Analytics
Last updated
Last updated
© 2024 Fiddler Labs, Inc.
The Analyze tab has three parts:
Slice Query box (top-left) — Accepts a SQL query as input, allowing quick access to the slice.
Data table (bottom-left) — Lets you browse instances of data returned by the query.
Charts column (right) — Allows you to view explanations for the slice and choose from a range of rich visualizations for different data insights.
Workflow
Write a SQL query in the Slice Query box and click Run.
View the data returned by the query in the Data table.
Explore a variety of visualizations using the Explanations column on the right.
The Slice Query box lets you:
Write a SQL query
Search and auto-complete field names (i.e. your dataset, the names of your inputs or outputs)
Run the SQL query
In the UI, you will see examples for different types of queries:
Example query to analyze your dataset:
Example query to analyze production traffic:
🚧 Note
Only read-only SQL operations are supported. Slices are auto-detected based on your model, dataset, and query. Certain SQL operations like aggregations and joins might not result in a valid slice.
If the query successfully returns a slice, the results display in the Data table below the Slice Query box.
You can view all data rows and their values or download the data as a CSV file to plug it into another system. By clicking on Explain (light bulb icon) in any row in the table, you can access explanations for that individual input (more on this in the next section).
The Analyze tab offers a variety of powerful visualizations to quickly let you analyze and explain slices of your dataset.
Feature Correlation — View the correlation between model inputs and/or outputs.
Feature Distribution — Visualize the distribution of an input or output.
Feature Impact — Understand the aggregate impact of model inputs to the output.
Partial Dependence Plot — Understand the aggregate impact of a single model input in its output.
Slice Evaluation — View the model metrics for a given slice.
Dataset Details — Analyze statistical qualities of the dataset.
You can also access the following point explanation methods by clicking on Explain (light bulb icon) for a given data point:
Point Overview — Get an overview of the model inputs responsible for a prediction.
Feature Attribution — Understand how responsible each model input is for the model output.
Feature Sensitivity – Understand how changes in the model’s input values will impact the model’s output.
📘 Info
For more information on point explanations, click here.
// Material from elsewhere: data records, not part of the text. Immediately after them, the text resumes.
(** X14.  Density overrides are read at the indices of the test points
    only: entries of [PointDensityOverride] beyond the number of test points
    have no effect on a tick. *)
Theorem TickComponent_unused_overrides s overrides1 overrides2 :
  firstn (length (TestPoints (Self s))) overrides1
  = firstn (length (TestPoints (Self s))) overrides2 ->
  UpdatedPrimitive (TickComponent (Overridden s overrides1))
  = UpdatedPrimitive (TickComponent (Overridden s overrides2)) /\
  World (TickComponent (Overridden s overrides1))
  = World (TickComponent (Overridden s overrides2)).
Proof.
  intros Hl.
  destruct (OceanManager (Self s)) as [manager|] eqn:Hm.
  2:{ unfold TickComponent, Overridden. cbn [Self WithPointDensityOverride OceanManager].
      rewrite Hm. split; reflexivity. }
  destruct (IsSimulatingPhysics (UpdatedPrimitive s)) eqn:Hsim.
  2:{ unfold TickComponent, Overridden.
      cbn [Self UpdatedPrimitive WithPointDensityOverride OceanManager].
      rewrite Hm, Hsim. split; reflexivity. }
  destruct (TestPoints (Self s)) as [|pt rest] eqn:Hp.
  { unfold TickComponent, Overridden.
    cbn [Self UpdatedPrimitive WithPointDensityOverride OceanManager TestPoints].
    rewrite Hm, Hsim, Hp. split; reflexivity. }
  rewrite <- Hp in Hl.
  assert (Hn : 1 <= Z.of_nat (length (TestPoints (Self s))))
    by (rewrite Hp; cbn [length]; lia).
  rewrite (TickComponent_visited (Overridden s overrides1) manager Hm Hsim Hn).
  rewrite (TickComponent_visited (Overridden s overrides2) manager Hm Hsim Hn).
  cbv zeta. cbn [Overridden Self UpdatedPrimitive World].
  change (TestPoints (WithPointDensityOverride (Self s) ?o)) with (TestPoints (Self s)).
  set (T := F32.of_int (Z.of_nat (length (TestPoints (Self s))))).
  set (tr := GetComponentTransform (UpdatedPrimitive s)).
  pose proof (Visited_length T (TestPoints (Self s)) 0) as Hv.
  destruct (LoopOutputs_overrides (Self s) overrides1 overrides2 (UpdatedPrimitive s)
              (GravityZ (World s)) manager T tr _ Hl
              (Visited T 0 (TestPoints (Self s))) 0%nat ltac:(lia)) as (E1 & E2 & E3).
  change (Z.of_nat 0) with 0 in E1. rewrite E1, E2, E3.
  split; reflexivity.
Qed.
The feature correlation visualization plots a single variable against another variable. This plot helps identify any visual clusters that might be useful for further analysis. This visualization supports integer, float, and categorical variables.
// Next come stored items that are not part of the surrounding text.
(** C2: an assignment between two shape-matched views of one matrix, by the
    copy assignment or by the assignment from a matrix, returns normally and
    leaves the elements that copying the source into an independent
    temporary and assigning the temporary element by element leaves, however
    the two views overlap; the source can alias, and whenever the operator
    writes, its kernel starts on the untouched matrix and reads an operand
    in storage of its own that holds the elements the source had before. *)
Theorem aliased_assignment_via_temporary
        {T : Type} `{ET : ElementTraits T} `{EL : !ElementLaws T}
        (cacheSize : Z) (junk : IntrinsicType T) (fuel : nat) (h : heap T)
        (dst src : DenseSubmatrix.t) :
  DenseSubmatrix.matrix_ src = DenseSubmatrix.matrix_ dst ->
  DenseMatrix.wf (h (DenseSubmatrix.matrix_ dst)) ->
  ViewSpec.valid (h (DenseSubmatrix.matrix_ dst)) dst ->
  ViewSpec.valid (h (DenseSubmatrix.matrix_ dst)) src ->
  DenseSubmatrix.rows dst = DenseSubmatrix.rows src ->
  DenseSubmatrix.columns dst = DenseSubmatrix.columns src ->
  (Z.to_nat (Z.max (DenseSubmatrix.rows dst) (DenseSubmatrix.columns dst)) <= fuel)%nat ->
  let a := DenseSubmatrix.matrix_ dst in
  let reference := RefSpec.assign_via_temporary dst src (h a) in
  RefSpec.completes_with h a reference
    (DenseSubmatrix.copy_assign cacheSize junk fuel dst src h) /\
  RefSpec.completes_with h a reference
    (DenseSubmatrix.assign_op cacheSize junk fuel dst (DenseSubmatrix.OfSubmatrix src) h) /\
  DenseSubmatrix.canAlias src a = true /\
  exists tmp : DenseSource T,
    (forall i j, 0 <= i < DenseSubmatrix.rows src -> 0 <= j < DenseSubmatrix.columns src ->
                 src_get tmp i j = DenseSubmatrix.get h src i j) /\
    src_isAliased tmp a = false /\
    DenseSubmatrix.assign_op cacheSize junk fuel dst (DenseSubmatrix.OfSubmatrix src) h
      = DenseSubmatrix.finish h a
          (DenseSubmatrix.assign cacheSize fuel dst
             (DenseSubmatrix.Apart (Dense tmp)) (h a)) /\
    (DenseSubmatrix.copy_assign cacheSize junk fuel dst src h
       = DenseSubmatrix.finish h a
           (DenseSubmatrix.assign cacheSize fuel dst
              (DenseSubmatrix.Apart (Dense tmp)) (h a)) \/
     DenseSubmatrix.copy_assign cacheSize junk fuel dst src h = (h, Returns tt)).
Proof.
  intros Hsame Hwf Hdst Hsrc Hrows Hcols Hfuel a reference.
  set (tmp := DenseMatrix.as_source None
                (DenseMatrix.temporary (DenseSubmatrix.as_source junk src (h a)))).
  set (on_temporary :=
         DenseSubmatrix.finish h a
           (DenseSubmatrix.assign cacheSize fuel dst
              (DenseSubmatrix.Apart (Dense tmp)) (h a))).
  assert (Htemp : DenseSubmatrix.rhs_temporary junk h (DenseSubmatrix.OfSubmatrix src)
                  = DenseSubmatrix.Apart (Dense tmp)).
  { unfold DenseSubmatrix.rhs_temporary, tmp, a. rewrite Hsame. reflexivity. }
  assert (Halias : DenseSubmatrix.canAlias src a = true).
  { unfold DenseSubmatrix.canAlias. rewrite Hsame. apply Nat.eqb_refl. }
  assert (Heq : Nat.eqb (DenseSubmatrix.matrix_ dst) (DenseSubmatrix.matrix_ src) = true).
  { rewrite Hsame. apply Nat.eqb_refl. }
  assert (Hshape :
    negb (DenseSubmatrix.rows dst =? DenseSubmatrix.rows src) ||
    negb (DenseSubmatrix.columns dst =? DenseSubmatrix.columns src) = false).
  { rewrite Hrows, Hcols, !Z.eqb_refl. reflexivity. }
  assert (Hop : DenseSubmatrix.assign_op cacheSize junk fuel dst
                  (DenseSubmatrix.OfSubmatrix src) h = on_temporary).
  { unfold DenseSubmatrix.assign_op.
    cbn [DenseSubmatrix.rhs_rows DenseSubmatrix.rhs_columns
         DenseSubmatrix.rhs_IsSparseMatrix DenseSubmatrix.rhs_canAlias].
    rewrite Hshape. fold a. rewrite Halias. cbv zeta. rewrite Htemp. reflexivity. }
  assert (Htmp : RefSpec.completes_with h a reference on_temporary).
  { unfold on_temporary. rewrite <- Htemp. apply via_temporary_completes; assumption. }
  assert (Hcopy :
    (DenseSubmatrix.copy_assign cacheSize junk fuel dst src h = on_temporary) \/
    (DenseSubmatrix.copy_assign cacheSize junk fuel dst src h = (h, Returns tt) /\
     DenseSubmatrix.row_ dst = DenseSubmatrix.row_ src /\
     DenseSubmatrix.column_ dst = DenseSubmatrix.column_ src)).
  { unfold DenseSubmatrix.copy_assign. rewrite Heq, Hshape. fold a. rewrite Halias.
    cbv zeta. rewrite Htemp. fold on_temporary.
    destruct (DenseSubmatrix.row_ dst =? DenseSubmatrix.row_ src) eqn:Er;
      [destruct (DenseSubmatrix.column_ dst =? DenseSubmatrix.column_ src) eqn:Ec|].
    - right. apply Z.eqb_eq in Er, Ec. auto.
    - left. reflexivity.
    - left. reflexivity. }
  split; [|split; [|split]].
  - destruct Hcopy as [Hc|(Hc & Hr & Hcl)]; rewrite Hc.
    + exact Htmp.
    + eapply copy_assign_same_origin; eassumption.
  - rewrite Hop. exact Htmp.
  - exact Halias.
  - exists tmp. split; [|split; [reflexivity|split]].
    + intros i j Hi Hj. apply temporary_elements; assumption.
    + exact Hop.
    + destruct Hcopy as [Hc|(Hc & _)]; auto.
Qed.

Lemma view_dst_valid : ViewSpec.valid A10 view_dst.
Proof. unfold ViewSpec.valid. simpl. repeat split; lia. Qed.

Lemma view_src_valid : ViewSpec.valid A10 view_src.
Proof. unfold ViewSpec.valid. simpl. repeat split; lia. Qed.

Lemma view_dst_fuel :
  (Z.to_nat (Z.max (DenseSubmatrix.rows view_dst) (DenseSubmatrix.columns view_dst)) <= 4)%nat.
Proof. simpl. lia. Qed.

(** [submatrix(A,0,0,4,4) = submatrix(A,1,1,4,4)] on the 10x10 matrix. *)
Lemma aliased_assignment_via_temporary_witness :
  RefSpec.completes_with heap_A10 0%nat
    (RefSpec.assign_via_temporary view_dst view_src A10)
    (DenseSubmatrix.copy_assign cacheSize_default junk0 4 view_dst view_src heap_A10) /\
  RefSpec.completes_with heap_A10 0%nat
    (RefSpec.assign_via_temporary view_dst view_src A10)
    (DenseSubmatrix.assign_op cacheSize_default junk0 4 view_dst
       (DenseSubmatrix.OfSubmatrix view_src) heap_A10) /\
  DenseSubmatrix.canAlias view_src 0%nat = true /\
  exists tmp : DenseSource Z,
    (forall i j, 0 <= i < DenseSubmatrix.rows view_src ->
                 0 <= j < DenseSubmatrix.columns view_src ->
                 src_get tmp i j = DenseSubmatrix.get heap_A10 view_src i j) /\
    src_isAliased tmp 0%nat = false /\
    DenseSubmatrix.assign_op cacheSize_default junk0 4 view_dst
      (DenseSubmatrix.OfSubmatrix view_src) heap_A10
      = DenseSubmatrix.finish heap_A10 0%nat
          (DenseSubmatrix.assign cacheSize_default 4 view_dst
             (DenseSubmatrix.Apart (Dense tmp)) A10) /\
    (DenseSubmatrix.copy_assign cacheSize_default junk0 4 view_dst view_src heap_A10
       = DenseSubmatrix.finish heap_A10 0%nat
           (DenseSubmatrix.assign cacheSize_default 4 view_dst
              (DenseSubmatrix.Apart (Dense tmp)) A10) \/
     DenseSubmatrix.copy_assign cacheSize_default junk0 4 view_dst view_src heap_A10
       = (heap_A10, Returns tt)).
Proof.
  exact (aliased_assignment_via_temporary cacheSize_default junk0 4 heap_A10
           view_dst view_src eq_refl A10_wf view_dst_valid view_src_valid
           eq_refl eq_refl view_dst_fuel).
Defined.

(** Why the temporary is needed: the kernel reads its operand while it
    writes. Run on the source view itself, [submatrix(A,1,1,4,4) =
    submatrix(A,0,0,4,4)] copies row 0 of the source into row 1 of the
    matrix and then reads row 1 of the source from there: element [(2,2)]
    of the matrix receives the old [(0,0)] and not the old [(1,1)] that the
    reference, and the operator, leave there. *)
Lemma assign_in_place_differs :
  exists M',
    DenseSubmatrix.assign cacheSize_default 4 view_src
      (DenseSubmatrix.rhs_operand junk0 heap_A10 0%nat (DenseSubmatrix.OfSubmatrix view_dst))
      A10 = Some M' /\
    DenseMatrix.get M' 2 2 = DenseMatrix.get A10 0 0 /\
    DenseMatrix.get (RefSpec.assign_via_temporary view_src view_dst A10) 2 2
      = DenseMatrix.get A10 1 1 /\
    DenseMatrix.get A10 0 0 <> DenseMatrix.get A10 1 1.
Proof.
  eexists. split; [reflexivity|].
  split; [vm_compute; reflexivity|]. split; [vm_compute; reflexivity|].
  vm_compute. discriminate.
Qed.

(** *** Assignment of a sparse matrix *)

Lemma find_snoc {A : Type} (p : A -> bool) (l : list A) (x : A) :
  find p (l ++ [x]) =
  match find p l with
  | Some y => Some y
  | None => if p x then Some x else None
  end.
Proof.
  induction l as [|y l IH]; simpl; [reflexivity|].
  destruct (p y); [reflexivity|exact IH].
Qed.

Section SparseKernel.
Context {T : Type} `{ET : ElementTraits T}.
Import ViewSpec SparseSpec.

Variable M : DenseMatrix.t T.
Variable sm : DenseSubmatrix.t.
Hypothesis Hwf : DenseMatrix.wf M.
Hypothesis Hvalid : valid M sm.

Local Abbreviation row := (DenseSubmatrix.row_ sm).
Local Abbreviation column := (DenseSubmatrix.column_ sm).
Local Abbreviation m := (DenseSubmatrix.m_ sm).
Local Abbreviation n := (DenseSubmatrix.n_ sm).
The feature distribution visualization is one of the most basic plots, used for viewing how the data is distributed for a particular variable. This plot helps surface any data abnormalities or data insights to help root-cause issues or drive further analysis.
This visualization provides the feature impact of the dataset (global explanation) or the selected slice (local explanation), showcasing the overall sensitivity of the model output to each feature (more on this in the Global Explainability section). We calculate Feature Impact by randomly intervening on every input using ablations and noting the average absolute change in the prediction.
A high impact suggests that the model’s behavior on a particular slice is sensitive to changes in feature values. Feature impact only provides the absolute impact of the input—not its directionality. Since positive and negative directionality can cancel out, we recommend using a Partial Dependence Plot (PDP) to understand how an input impacts the output in aggregate.
Partial dependence plots show the marginal effect of a selected model input on the model output. This plot helps understand whether the relationship between the input and the output is linear, monotonic, or more complex.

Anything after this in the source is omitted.